Esta descripción se asemeja sorprendentemente a la de cientos de hombres y mujeres —alpinistas,
campeones de ajedrez, cirujanos, jugadores de baloncesto, ingenieros, ejecutivos e incluso sacerdotes—
cuando hablan de una época en la que se superaron a si mismos en alguna de sus actividades favoritas.
Mihaly Csikszentmihalyi, el psicólogo de la Universidad de Chicago que se ha dedicado a investigar y
recopilar durante dos décadas relatos de momentos de rendimiento cumbre, ha denominado a ese estado
con el nombre de «flujo». Los atletas, por su parte, se refieren a ese estado de gracia con el nombre de «la
zona», un estado de absorción beatífica centrado en el presente, en el que espectadores y competidores
desaparecen y la excelencia se produce sin el menor esfuerzo. Diane Roffe-Steinrotter, ganadora de una
medalla de oro en la olimpiada de invierno de 1994 dijo, después de haber terminado su turno de
participación en la carrera de esquí, que sólo recordaba haber estado inmersa en la relajación: «era como si
formara parte de una catarata»
La capacidad de entrar en el estado de «flujo» es el mejor ejemplo de la inteligencia emocional, un
estado que tal vez represente el grado superior de control de las emociones al servicio del rendimiento y el
aprendizaje. En ese estado las emociones no se ven reprimidas ni canalizadas sino que, por el contrario,
se ven activadas, positivadas y alineadas con la tarea que estemos llevando a cabo. Para verse atrapados
por el tedio de la depresión o por la agitación de la ansiedad es necesario separarse del «flujo».

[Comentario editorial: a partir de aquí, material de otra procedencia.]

Lemma performs_publish newVersion :
  performs (publish env newVersion) (Normal tt)
    [sentry env ("finalize " +:+ quote +:+ newVersion)].
Proof.
  unfold publish. destruct Hchannel as [first Hfirst].
  pose proof (Hinstaller first Hfirst) as Hexists.
  unfold channelFiles, installerFilePath, distDir in *. rewrite Hfirst.
  eapply performs_eq.
  - eapply performs_bind; [performs_go|]. cbn beta.
    eapply performs_bind; [apply performs_ret|]. cbn beta zeta.
    eapply performs_bind; [performs_go|]. cbn beta. rewrite Hexists. cbn [negb].
    eapply performs_bind; [apply performs_ret|]. cbn beta.
    do 2 (eapply performs_bind; [performs_go|]; cbn beta).
    do 2 (eapply performs_bind; [apply performs_uploadS3File|]; cbn beta).
    performs_go.
  - done.
Qed.

Lemma performs_release :
  performs (release env (chosen env) (prompt_answer env "newVersion")) (Normal tt)
    (release_plan env).
Proof.
  unfold release. eapply performs_eq.
  - eapply performs_bind; [apply performs_deploy|]. cbn beta.
    eapply performs_bind; [apply performs_publish|]. cbn beta.
    unfold merge_back. performs_go.
  - done.
Qed.

(** The whole script. *)
Lemma performs_main : performs (main env) (Throw (ProcessExit 0)) (plan env).
Proof.
  unfold main, runScript. eapply performs_eq.
  - eapply performs_bind; [|apply performs_exit].
    eapply performs_bind; [apply performs_prepare | apply performs_release].
  - apply app_nil_r.
Qed.

End Smooth.

(** The script when the installer is missing. *)
Lemma performs_main_missing first :
  head (channelFiles env) = Some first →
  existsSync env (installerFilePath env first) = false →
  performs (main env) (Throw (ProcessExit 1))
    (prepare_plan env ++ take 10 (release_plan env)).
Proof.
  intros Hfirst Hinstaller. unfold main, runScript, release.
  apply performs_bind_throw. eapply performs_eq.
  - eapply performs_bind; [apply performs_prepare|]. cbn beta.
    eapply performs_bind; [apply performs_deploy|]. cbn beta.
    by eapply performs_bind_throw, performs_publish_missing.
  - by rewrite app_nil_r.
Qed.

Lemma publish_missing_uploads_nothing newVersion first :
  head (channelFiles env) = Some first →
  existsSync env (installerFilePath env first) = false →
  emits_only (λ e, ¬ uploads e) (publish env newVersion).
Proof.
  intros Hfirst Hinstaller. unfold publish, channelFiles, installerFilePath, distDir in *.
  rewrite Hfirst. apply emits_only_bind; [local_go|]. intros _. cbn zeta.
  apply (emits_only_bind_returns _ _ _ (λ a, a = first)); [local_go|by apply returns_ret|].
  intros _ ->. apply emits_only_bind; [local_go|]. intros _. rewrite Hinstaller. cbn [negb].
  apply (emits_only_bind_returns _ _ _ (λ _, False)); [local_go| |done].
  apply returns_seq. intros _. apply returns_throw.
Qed.

Lemma main_missing_uploads_nothing first :
  head (channelFiles env) = Some first →
  existsSync env (installerFilePath env first) = false →
  emits_only (λ e, ¬ uploads e) (main env).
Proof.
  intros Hfirst Hinstaller. unfold main, runScript, release.
  apply emits_only_bind; [|local_go]. apply emits_only_bind.
  - eapply emits_only_mono, prepare_local. intros e He Hup. by apply He, uploads_publishes.
  - intros [choice newVersion]. apply emits_only_bind; [apply deploy_uploads_nothing|].
    intros _. apply (emits_only_bind_returns _ _ _ (λ _, False)); [| |done].
    + by eapply publish_missing_uploads_nothing.
    + intros n a Ha.
      by rewrite (proj1 (performs_publish_missing _ first Hfirst Hinstaller n)) in Ha.
Qed.

End Calm.

(** * Properties *)

(** C17: A command that fails ends the script.  Whatever the operator, the
    shell and the environment do, when a command the script runs returns an
    exit code other than 0, the script prints the error for that command
    and exits with code 1: the failed command is the last command it runs,
    and the error is the last thing it prints. *)
Theorem failed_command_ends_script (env : Env) (i : nat) (cmd : string) :
  execs (trace (main env 0%nat)) !! i = Some cmd → exec_code env i cmd ≠ 0 →
  result (main env 0%nat) = Throw (ProcessExit 1) ∧
  ∃ before,
    trace (main env 0%nat) = before ++ command_failure cmd ∧ length (execs before) = i.
Proof. apply (stops env 0 _ (disciplined_main env 0)). Qed.

(** C16: Nothing leaves the machine without consent.  When the script pushes
    to the origin or uploads a file, the operator has confirmed the release,
    the version and the deploy, the five variables of the environment are
    set, and every command of the preparation, the tests among them,
    returned exit code 0. *)
Theorem published_only_with_consent (env : Env) (e : ReleaseEffect) :
  e ∈ trace (main env 0%nat) → publishes e →
  consented env ∧
  result (prepare env 0%nat) = Normal (chosen env, prompt_answer env "newVersion") ∧
  ∀ i cmd, execs (trace (prepare env 0%nat)) !! i = Some cmd → exec_code env i cmd = 0.
Proof.
  intros He Hpublishes. rewrite main_run in He.
  destruct (result (prepare env 0%nat)) as [[choice newVersion]|err] eqn:Hprepare.
  - destruct (returns_prepare env _ _ Hprepare) as [Hconsented [= -> ->]].
    split_and!; [done..|]. intros i cmd.
    exact (disciplined_Normal env 0 _ _ i cmd (disciplined_prepare env 0) Hprepare).
  - cbn in He. by destruct (proj1 (Forall_forall _ _) (prepare_local env 0%nat) e He).
Qed.

(** C27: A release in which nothing goes wrong.  When the operator agrees
    three times, the environment is configured, every command succeeds, the
    channel file and the installer are found and both uploads go through,
    the script exits with code 0 after it ran exactly the commands of the
    plan, in their order: the branches synchronised (the target merged only
    when it differs from the source), the build and the tests, the package,
    the commit, the push, the tag, the sentry release and the merge back
    into staging. *)
Theorem smooth_release_runs_plan (env : Env) :
  smooth env →
  result (main env 0%nat) = Throw (ProcessExit 0) ∧
  execs (trace (main env 0%nat)) = plan env.
Proof.
  intros [Hcalm Hchannel Hinstaller Huploads].
  apply (performs_main env Hcalm Hchannel Hinstaller Huploads).
Qed.

(** A missing installer is found out after the push.  When the operator
    agrees and every command succeeds but the installer the channel file
    names is not in the distribution directory, the script exits with code
    1 after the release commit and the tag were pushed and the release was
    registered with sentry, and it uploads nothing. *)
Theorem missing_installer_after_push (env : Env) (first : string) :
  calm env → head (channelFiles env) = Some first →
  existsSync env (installerFilePath env first) = false →
  result (main env 0%nat) = Throw (ProcessExit 1) ∧
  execs (trace (main env 0%nat)) = prepare_plan env ++ take 10 (release_plan env) ∧
  Forall (λ e, ¬ uploads e) (trace (main env 0%nat)).
Proof.
  intros Hcalm Hfirst Hinstaller.
  destruct (performs_main_missing env Hcalm first Hfirst Hinstaller 0%nat) as [-> ->].
  split_and!; [done..|]. by eapply main_missing_uploads_nothing.
Qed.

(** The command that finalizes the release has an unbalanced quote.
    In a release in which nothing goes wrong, for a version and a path of
    the sentry client without quote characters, the script runs the
    finalize command with five double quotes: the quote that opens the
    version is never closed. *)
Theorem finalize_quote_unbalanced (env : Env) :
  smooth env →
  quotes (path_join env ["bin"; "node_modules"; "sentry-cli-binary"; "bin"; "sentry-cli"])
    = 0%nat →
  quotes (prompt_answer env "newVersion") = 0%nat →
  let cmd := sentry env ("finalize " +:+ quote +:+ prompt_answer env "newVersion") in
  cmd ∈ execs (trace (main env 0%nat)) ∧ quotes cmd = 5%nat.
Proof.
  intros [Hcalm Hchannel Hinstaller Huploads] Hpath Hversion cmd. split.
  - rewrite (proj2 (performs_main env Hcalm Hchannel Hinstaller Huploads 0%nat)).
    unfold plan, release_plan. apply elem_of_app. right.
    by apply (list_elem_of_lookup_2 _ 10%nat).
  - unfold cmd, sentry. by rewrite !quotes_app, Hpath, Hversion.
Qed.

(** The versions offered are distinct.  The list the operator chooses
    the new version from has no duplicates, starts with the smallest
    increment of the current version, and holds exactly the increments of
    the kind of the release. *)
Theorem versionOptions_distinct (env : Env) (isPreview' : bool) :
  let incs kinds pre := (λ kind, semver_inc env (package_version env) kind pre) <$> kinds in
  let candidates :=
    if isPreview' then incs ["prerelease"; "prepatch"; "preminor"; "premajor"] (Some "preview")
    else incs ["patch"; "minor"; "major"] None in
  NoDup (versionOptions env isPreview') ∧
  head (versionOptions env isPreview') = head candidates ∧
  ∀ v, v ∈ versionOptions env isPreview' ↔ v ∈ candidates.
Proof.
  unfold versionOptions. split_and!; [apply uniq_NoDup| |intros v; rewrite uniq_elem_of].
  - destruct isPreview'; apply uniq_head.
  - by destruct isPreview'.
Qed.

(** * Test data *)

Definition test_env : Env := {|
  confirm_answer _ := true;
  prompt_answer name :=
    if bool_decide (name = "releaseType") then "normal"
    else if bool_decide (name = "branch") then "staging" else "0.8.1";
  exec_code _ _ := 0;
  process_env _ := Some "set";
  package_version := "0.8.0";
  semver_inc v kind _ := v +:+ "+" +:+ kind;
  path_join parts := foldr (λ part rest, part +:+ "/" +:+ rest) "" parts;
  path_resolve parts := foldr (λ part rest, part +:+ "/" +:+ rest) "" parts;
  path_parse_base p := p;
  ls _ := ["latest.yml"];
  channel_path _ := "setup.exe";
  existsSync _ := true;
  upload_result _ := None;
|}.

(** The tests fail. *)
Definition failing_env : Env :=
  mkEnv (confirm_answer test_env) (prompt_answer test_env)
    (λ _ cmd, if bool_decide (cmd = "yarn test") then 1 else 0)
    (process_env test_env) (package_version test_env) (semver_inc test_env)
    (path_join test_env) (path_resolve test_env) (path_parse_base test_env) (ls test_env)
    (channel_path test_env) (existsSync test_env) (upload_result test_env).

(** The installer is not there. *)
Definition missing_env : Env :=
  mkEnv (confirm_answer test_env) (prompt_answer test_env) (exec_code test_env)
    (process_env test_env) (package_version test_env) (semver_inc test_env)
    (path_join test_env) (path_resolve test_env) (path_parse_base test_env) (ls test_env)
    (channel_path test_env) (λ _, false) (upload_result test_env).

Lemma test_env_calm : calm test_env.
Proof. split; [split; [done..|by repeat constructor]|done]. Defined.

Lemma test_env_smooth : smooth test_env.
Proof. split; [apply test_env_calm|by eexists|done..]. Defined.

Lemma failed_command_ends_script_witness :
  result (main failing_env 0%nat) = Throw (ProcessExit 1) ∧
  ∃ before,
    trace (main failing_env 0%nat) = before ++ command_failure "yarn test" ∧
    length (execs before) = 15%nat.
Proof. by apply (failed_command_ends_script failing_env 15 "yarn test"). Defined.

Lemma published_only_with_consent_witness :
  consented test_env ∧
  result (prepare test_env 0%nat) = Normal (chosen test_env, "0.8.1") ∧
  ∀ i cmd, execs (trace (prepare test_env 0%nat)) !! i = Some cmd →
    exec_code test_env i cmd = 0.
Proof.
  apply (published_only_with_consent test_env (exec "git push --tags")); [|by right].
  apply (bool_decide_unpack _). by vm_compute.
Defined.

Lemma smooth_release_runs_plan_witness :
  result (main test_env 0%nat) = Throw (ProcessExit 0) ∧
  execs (trace (main test_env 0%nat)) = plan test_env.
Proof. apply smooth_release_runs_plan, test_env_smooth. Defined.

Lemma missing_installer_after_push_witness :
  result (main missing_env 0%nat) = Throw (ProcessExit 1) ∧
  execs (trace (main missing_env 0%nat)) =
    prepare_plan missing_env ++ take 10 (release_plan missing_env) ∧
  Forall (λ e, ¬ uploads e) (trace (main missing_env 0%nat)).
Proof.
  apply (missing_installer_after_push missing_env "latest.yml"); [|done..].
  split; [split; [done..|by repeat constructor]|done].
Defined.

Lemma finalize_quote_unbalanced_witness :
  sentry test_env ("finalize " +:+ quote +:+ "0.8.1") ∈ execs (trace (main test_env 0%nat)) ∧
  quotes (sentry test_env ("finalize " +:+ quote +:+ "0.8.1")) = 5%nat.
Proof. by apply (finalize_quote_unbalanced test_env test_env_smooth). Defined.

End Release.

De uno u otro modo, casi todo el mundo ha entrado en alguna que otra ocasión en el estado de
«flujo» (o en un apacible «microflujo»), especialmente en aquellos casos en los que nuestro rendimiento es
óptimo o cuando trascendemos nuestros límites anteriores. Tal vez la experiencia que mejor refleje este
estado sea el acto de amor extático, la fusión de dos personas en una unidad fluidamente armoniosa.
El rasgo distintivo de esta experiencia extraordinaria es una sensación de alegría espontánea, incluso
de rapto. Es un estado en el que uno se siente tan bien que resulta intrínsecamente recompensante, un
estado en el que la gente se absorbe por completo y presta una atención indivisa a lo que está haciendo y
su conciencia se funde con su acción. La reflexión excesiva en lo que se está haciendo interrumpe el
estado de «flujo» y hasta el mismo pensamiento de que «lo estoy haciendo muy bien» puede llegar a
ponerle fin. En este estado, la atención se focaliza tanto que la persona sólo es consciente de la estrecha
franja de percepción relacionada con la tarea que está llevando a cabo, perdiendo también toda noción del
tiempo y del espacio. Un cirujano, por ejemplo, recordó una difícil operación durante la que entró en ese
estado y al terminarla advirtió la presencia de cascotes en el suelo del quirófano, sorprendiéndose al oír
que, mientras estaba concentrado en la operación, parte del techo se había desplomado sin que él se diera
cuenta de nada.
El «flujo» es un estado de olvido de uno mismo, el opuesto de la reflexión y la preocupación, un
estado en el que la persona, en lugar de perderse en el desasosiego, se encuentra tan absorta en la tarea
que está llevando a cabo, que desaparece toda conciencia de sí mismo y abandona hasta las más
pequeñas preocupaciones de la vida cotidiana (salud, dinero e incluso hasta el hecho de hacerlo bien).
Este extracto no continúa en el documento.